*** Supplied records

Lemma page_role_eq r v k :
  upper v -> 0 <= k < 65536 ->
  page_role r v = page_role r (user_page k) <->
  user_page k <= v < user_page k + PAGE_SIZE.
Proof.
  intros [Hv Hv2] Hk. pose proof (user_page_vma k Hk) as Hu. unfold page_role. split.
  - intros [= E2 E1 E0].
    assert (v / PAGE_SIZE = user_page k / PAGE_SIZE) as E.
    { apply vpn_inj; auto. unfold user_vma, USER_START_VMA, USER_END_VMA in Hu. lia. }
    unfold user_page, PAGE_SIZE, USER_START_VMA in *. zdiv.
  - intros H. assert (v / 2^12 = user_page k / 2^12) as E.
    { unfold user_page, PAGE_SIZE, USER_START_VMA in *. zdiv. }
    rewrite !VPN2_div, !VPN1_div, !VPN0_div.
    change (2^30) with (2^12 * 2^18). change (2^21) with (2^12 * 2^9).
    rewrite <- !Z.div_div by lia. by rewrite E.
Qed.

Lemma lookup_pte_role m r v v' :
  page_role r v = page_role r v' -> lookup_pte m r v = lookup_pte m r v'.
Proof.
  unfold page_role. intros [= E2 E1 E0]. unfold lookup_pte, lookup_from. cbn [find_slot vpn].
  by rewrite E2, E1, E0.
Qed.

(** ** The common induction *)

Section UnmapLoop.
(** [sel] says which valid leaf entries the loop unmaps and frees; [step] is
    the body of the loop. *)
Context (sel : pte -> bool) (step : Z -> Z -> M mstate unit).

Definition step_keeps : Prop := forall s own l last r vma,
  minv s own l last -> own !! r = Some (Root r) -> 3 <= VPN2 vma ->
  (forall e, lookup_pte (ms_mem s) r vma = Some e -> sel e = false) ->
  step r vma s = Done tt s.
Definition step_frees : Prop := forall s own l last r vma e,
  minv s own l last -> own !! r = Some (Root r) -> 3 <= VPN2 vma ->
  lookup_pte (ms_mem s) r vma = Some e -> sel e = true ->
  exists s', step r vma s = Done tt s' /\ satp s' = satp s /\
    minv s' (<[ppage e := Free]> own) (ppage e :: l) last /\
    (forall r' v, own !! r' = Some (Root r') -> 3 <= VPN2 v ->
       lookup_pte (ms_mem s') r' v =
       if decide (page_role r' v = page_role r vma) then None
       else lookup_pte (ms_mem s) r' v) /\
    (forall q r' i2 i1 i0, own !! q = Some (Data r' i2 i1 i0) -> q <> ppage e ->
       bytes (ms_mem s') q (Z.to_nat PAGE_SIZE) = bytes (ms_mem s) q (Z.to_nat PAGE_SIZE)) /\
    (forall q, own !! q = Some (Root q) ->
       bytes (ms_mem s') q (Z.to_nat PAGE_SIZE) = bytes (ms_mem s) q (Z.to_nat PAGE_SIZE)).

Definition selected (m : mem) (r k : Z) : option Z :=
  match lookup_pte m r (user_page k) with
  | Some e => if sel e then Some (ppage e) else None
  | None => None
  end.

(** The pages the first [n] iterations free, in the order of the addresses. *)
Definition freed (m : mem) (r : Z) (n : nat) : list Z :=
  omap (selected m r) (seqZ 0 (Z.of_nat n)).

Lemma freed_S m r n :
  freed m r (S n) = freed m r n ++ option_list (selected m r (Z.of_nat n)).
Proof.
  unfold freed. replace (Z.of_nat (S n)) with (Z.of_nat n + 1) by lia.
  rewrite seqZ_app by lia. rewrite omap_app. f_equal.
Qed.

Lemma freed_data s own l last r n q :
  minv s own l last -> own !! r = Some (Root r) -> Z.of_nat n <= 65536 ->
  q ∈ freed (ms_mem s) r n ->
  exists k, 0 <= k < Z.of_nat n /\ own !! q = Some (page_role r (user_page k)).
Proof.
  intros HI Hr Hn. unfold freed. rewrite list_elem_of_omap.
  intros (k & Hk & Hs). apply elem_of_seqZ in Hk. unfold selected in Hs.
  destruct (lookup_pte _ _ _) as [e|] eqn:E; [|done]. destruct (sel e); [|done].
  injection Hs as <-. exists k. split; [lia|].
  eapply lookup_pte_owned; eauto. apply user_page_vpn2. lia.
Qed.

******

» **Requirement**: Of the lines above, copy each that contains "split".

» **Exercise answer**:
  intros [Hv Hv2] Hk. pose proof (user_page_vma k Hk) as Hu. unfold page_role. split.
  injection Hs as <-. exists k. split; [lia|].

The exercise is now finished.